Recentemente, tenho acompanhado algo muito interessante no cenário político africano. Ibrahim Traoré, capitão com apenas 36 anos, está a tornar-se uma força crescente na região do Sahel e a mudar o jogo geopolítico. Não é um líder comum - é um homem que realmente age.



A história de Traoré é instrutiva. Geólogo de formação, ex-oficial de artilharia, serviu nas regiões mais perigosas de Burkina Faso. Viu com os seus próprios olhos como o terrorismo se espalhava, como bilhões em ajuda internacional não resolviam os problemas, e como soldados estrangeiros permaneciam apesar da deterioração da situação. As perguntas que se fazia eram óbvias: por que motivo as corporações estrangeiras querem os minerais deste país? Por que os recursos locais acabam em outros lugares?

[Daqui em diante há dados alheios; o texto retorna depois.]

(* ===== verification/FileApi.v ===== *)
(** * FileApi ([WritableFile] and [RandomAccessFile] of [include/rocksutil/env.h])

    The interfaces of files as type classes, the default implementations of the base
    classes, and what callers rely on, as classes of laws. *)

From Stdlib Require Import Strings.Byte Strings.String.
From stdpp Require Import list.
From S2P Require Import Prelude.
From S2P Require Import Slice.
From S2P Require Import Coding.
From S2P Require Import Status.

(** ** The interfaces *)

(** The virtual methods of [WritableFile]. A method returns its [Status] and the file
    afterwards; [PositionedAppend] also gets the address of the data, which has to be
    aligned. *)
Class WritableFile (F : Type) := {
  UseOSBuffer : F -> bool;
  UseDirectIO : F -> bool;
  GetRequiredBufferAlignment : F -> Z;
  IsSyncThreadSafe : F -> bool;
  file_Append : F -> Slice -> Status * F;
  PositionedAppend : F -> Z -> Slice -> Z -> Status * F;
  Truncate : F -> Z -> Status * F;
  file_Close : F -> Status * F;
  file_Flush : F -> Status * F;
  file_Sync : F -> Status * F;
  file_Fsync : F -> Status * F;
  file_RangeSync : F -> Z -> Z -> Status * F;
  file_InvalidateCache : F -> Z -> Z -> Status * F;
  file_PrepareWrite : F -> Z -> Z -> F;
}.

(** The methods of [RandomAccessFile] that the wrappers of this library call. [Read]
    returns its status, the result and what it leaves in [scratch], whose first bytes are
    given; the result is the pair of the data and whether it lies in [scratch]. *)
Record ReadResult : Type := mkRead { rd_data : Slice; rd_in_scratch : bool; rd_scratch : list byte }.
Class RandomAccessFile (F : Type) := {
  ShouldForwardRawRequest : F -> bool;
  EnableReadAhead : F -> F;
  file_Read : F -> Z -> Z -> list byte -> Status * ReadResult;
}.

(** The other methods of [RandomAccessFile]; [GetUniqueId] gives what it writes to [id]. *)
Inductive AccessPattern : Type := NORMAL | RANDOM | SEQUENTIAL | WILLNEED | DONTNEED.
Class RandomAccessHints (F : Type) := {
  ra_GetUniqueId : F -> Z -> list byte;
  ra_Hint : F -> AccessPattern -> F;
  ra_InvalidateCache : F -> Z -> Z -> Status * F;
}.

(** The other methods of [WritableFile], [Allocate] with them, which callers cannot reach. *)
Inductive IOPriority : Type := IO_LOW | IO_HIGH | IO_TOTAL.
Class WritableSettings (F : Type) := {
  wf_SetIOPriority : F -> IOPriority -> F;
  wf_GetIOPriority : F -> IOPriority;
  wf_GetFileSize : F -> Z;
  wf_SetPreallocationBlockSize : F -> Z -> F;
  wf_GetPreallocationStatus : F -> Z * Z;
  wf_GetUniqueId : F -> Z -> list byte;
  wf_Allocate : F -> Z -> Z -> Status * F;
}.

(** ** The defaults of the base class *)

Section base.
Context `{Host}.

(** The members of the base class. *)
Record WritableFileBase : Type := mkBase {
  last_preallocated_block_ : Z;
  preallocation_block_size_ : Z;
  io_priority_ : IOPriority;
}.
Definition WritableFileBase_new : WritableFileBase := mkBase 0 0 IO_TOTAL.
Definition SetIOPriority (b : WritableFileBase) (pri : IOPriority) : WritableFileBase :=
  mkBase (last_preallocated_block_ b) (preallocation_block_size_ b) pri.
Definition GetIOPriority (b : WritableFileBase) : IOPriority := io_priority_ b.
Definition SetPreallocationBlockSize (b : WritableFileBase) (size : Z) : WritableFileBase :=
  mkBase (last_preallocated_block_ b) size (io_priority_ b).
Definition GetPreallocationStatus (b : WritableFileBase) : Z * Z :=
  (preallocation_block_size_ b, last_preallocated_block_ b).

(** [PrepareWrite]: the call of [Allocate], if any, by its arguments. *)
Definition PrepareWrite (b : WritableFileBase) (offset len : Z) : option (Z * Z) * WritableFileBase :=
  if preallocation_block_size_ b =? 0 then (None, b)
  else
    let block_size := preallocation_block_size_ b in
    let new_last := u64 (u64 (u64 (offset + len) + block_size) - 1) `div` block_size in
    if last_preallocated_block_ b <? new_last then
      let num_spanned_blocks := u64 (new_last - last_preallocated_block_ b) in
      (Some (u64 (block_size * last_preallocated_block_ b), u64 (block_size * num_spanned_blocks)),
       mkBase new_last (preallocation_block_size_ b) (io_priority_ b))
    else (None, b).

Definition default_UseOSBuffer : bool := true.
Definition default_UseDirectIO : bool := false.
Definition c_DefaultPageSize : Z := 4 * 1024.
Definition default_IsSyncThreadSafe : bool := false.
Definition default_PositionedAppend : Status := Status_of kNotSupported kNone.
Definition default_InvalidateCache : Status := error kNotSupported kNone (str "InvalidateCache not supported.") [].
Definition default_GetFileSize : Z := 0.
Definition default_GetUniqueId : list byte := [].
Definition default_Truncate : Status := OK.
Definition default_RangeSync : Status := OK.
Definition default_Allocate : Status := OK.
Definition default_ShouldForwardRawRequest : bool := false.
Definition default_EnableReadAhead {F : Type} (f : F) : F := f.
Definition default_Hint {F : Type} (f : F) (pattern : AccessPattern) : F := f.

(** What [PrepareWrite] preallocates is contiguous and covers the write, and nothing is
    asked for twice. *)
Lemma PrepareWrite_covers b offset len :
  0 < preallocation_block_size_ b -> 0 <= last_preallocated_block_ b -> 0 <= offset -> 0 <= len ->
  offset + len + preallocation_block_size_ b < 2 ^ 64 ->
  let '(call, b') := PrepareWrite b offset len in
  offset + len <= last_preallocated_block_ b' * preallocation_block_size_ b' /\
  match call with
  | None => b' = b
  | Some (off, n) => off = u64 (last_preallocated_block_ b * preallocation_block_size_ b) /\
      (last_preallocated_block_ b < last_preallocated_block_ b') /\
      u64 (off + n) = u64 (last_preallocated_block_ b' * preallocation_block_size_ b')
  end.
Proof.
  intros Hp Hl Ho Hn Hb. change (2 ^ 64) with 18446744073709551616 in Hb. unfold PrepareWrite.
  destruct (Z.eqb_spec (preallocation_block_size_ b) 0); [lia|]. set (bs := preallocation_block_size_ b) in *.
  rewrite (u64_small (offset + len)), (u64_small (_ + bs)), (u64_small (_ - 1)) by lia.
  set (q := (offset + len + bs - 1) / bs). pose proof (Z.div_mod (offset + len + bs - 1) bs ltac:(lia)) as Hd.
  pose proof (Z.mod_pos_bound (offset + len + bs - 1) bs Hp). fold q in Hd.
  destruct (Z.ltb_spec (last_preallocated_block_ b) q); simpl.
  - split; [lia|]. split; [f_equal; lia|]. split; [done|]. unfold wrap.
    rewrite Z.add_mod_idemp_l, Zmult_mod_idemp_r, Zplus_mod_idemp_r by done. f_equal. lia.
  - split; [|done]. fold bs. nia.
Qed.
End base.

(** ** Files that work *)

(** A file on which all operations succeed, appending while its size is one that [file_fits];
    [bytes_of] are its contents. A positional write needs an aligned address, offset and length
    and must not leave a hole. *)
Definition overwrite (l : list byte) (i : Z) (data : list byte) : list byte :=
  ztake i l ++ data ++ zdrop (i + zlen data) l.

Lemma overwrite_nil l i : 0 <= i -> overwrite l i [] = l.
Proof. intros Hi. unfold overwrite. rewrite zlen_nil, Z.add_0_r. simpl. apply ztake_zdrop. Qed.

Lemma zlen_overwrite l i d : 0 <= i <= zlen l -> zlen (overwrite l i d) = Z.max (zlen l) (i + zlen d).
Proof. intros Hi. pose proof (zlen_nonneg d). unfold overwrite. rewrite !zlen_app, zlen_ztake, zlen_zdrop by lia. lia. Qed.

(** Two writes, the second behind the first, are one. *)
Lemma overwrite_app l i a b : 0 <= i <= zlen l -> overwrite (overwrite l i a) (i + zlen a) b = overwrite l i (a ++ b).
Proof.
  intros Hi. pose proof (zlen_nonneg a). pose proof (zlen_nonneg b). unfold overwrite at 1 3. rewrite <- app_assoc, zlen_app.
  assert (zlen (ztake i l ++ a) = i + zlen a) as Hp by (rewrite zlen_app, zlen_ztake by lia; lia).
  unfold overwrite. rewrite (app_assoc (ztake i l)). rewrite <- Hp at 1. rewrite ztake_app_zlen, <- app_assoc. do 2 f_equal.
  f_equal. rewrite zdrop_app_ge, Hp by lia. rewrite zdrop_zdrop by lia. f_equal. lia.
Qed.

(** What has been written is read back. *)
Lemma overwrite_range l i d : 0 <= i <= zlen l -> ztake (zlen d) (zdrop i (overwrite l i d)) = d.
Proof.
  intros Hi. unfold overwrite. replace i with (zlen (ztake i l)) at 1 by (rewrite zlen_ztake by lia; lia).
  by rewrite zdrop_app_zlen, ztake_app_zlen.
Qed.

Class WorkingFile (F : Type) `{WritableFile F} := {
  bytes_of : F -> list byte;
  works : F -> Prop;
  same_mode : F -> F -> Prop;
  file_fits : Z -> Prop;
  file_fits_nil : file_fits 0;
  file_fits_le : forall m n, file_fits n -> m <= n -> file_fits m;
  works_Append : forall f d, works f -> UseOSBuffer f = true -> file_fits (zlen (bytes_of f ++ d)) ->
    ok (file_Append f d).1 = true /\ works (file_Append f d).2 /\ same_mode f (file_Append f d).2 /\
    bytes_of (file_Append f d).2 = bytes_of f ++ d;
  works_PositionedAppend : forall f p d i, works f -> UseOSBuffer f = false ->
    p mod GetRequiredBufferAlignment f = 0 -> i mod GetRequiredBufferAlignment f = 0 ->
    zlen d mod GetRequiredBufferAlignment f = 0 -> 0 <= i <= zlen (bytes_of f) ->
    ok (PositionedAppend f p d i).1 = true /\ works (PositionedAppend f p d i).2 /\ same_mode f (PositionedAppend f p d i).2 /\
    bytes_of (PositionedAppend f p d i).2 = overwrite (bytes_of f) i d;
  works_Truncate : forall f n, works f -> 0 <= n <= zlen (bytes_of f) -> (UseOSBuffer f = true -> n = zlen (bytes_of f)) ->
    ok (Truncate f n).1 = true /\ works (Truncate f n).2 /\ same_mode f (Truncate f n).2 /\ bytes_of (Truncate f n).2 = ztake n (bytes_of f);
  works_Close : forall f, works f -> ok (file_Close f).1 = true /\ bytes_of (file_Close f).2 = bytes_of f;
  works_quiet : forall f r, works f ->
    r = file_Flush f \/ r = file_Sync f \/ r = file_Fsync f \/
      (exists a b, 0 <= a /\ 0 <= b /\ a + b < 2 ^ 63 /\ r = file_RangeSync f a b) ->
    ok r.1 = true /\ works r.2 /\ same_mode f r.2 /\ bytes_of r.2 = bytes_of f;
  works_PrepareWrite : forall f a b, works f ->
    works (file_PrepareWrite f a b) /\ same_mode f (file_PrepareWrite f a b) /\ bytes_of (file_PrepareWrite f a b) = bytes_of f;
  same_mode_spec : forall f f', same_mode f f' ->
    UseOSBuffer f' = UseOSBuffer f /\ UseDirectIO f' = UseDirectIO f /\
    GetRequiredBufferAlignment f' = GetRequiredBufferAlignment f;
}.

Setembro de 2022 - momento decisivo. Ibrahim Traoré deu um golpe de Estado, derrubando o presidente anterior. Em tempos de insegurança generalizada, as pessoas viam nele uma esperança de verdadeira independência. E, de fato, agiu rapidamente: expulsou as tropas francesas, rompeu os acordos militares históricos, fechou os meios de comunicação franceses e as ONG.

O que faz agora? Traoré está a construir novas alianças. Rússia, China, Irã - são os seus novos parceiros. O Gazprom já participa na exploração de petróleo, e os planos são ambiciosos: Burkina Faso não quer apenas extrair, mas também refinar e exportar. A China investe em infraestrutura e tecnologia, sem presença militar.

O que isto significa? Ibrahim Traoré está a testar um modelo alternativo para a África - um onde os países não estão subordinados às condições ocidentais. Isto pode ser o início de mudanças maiores em toda a região. Vale a pena acompanhar.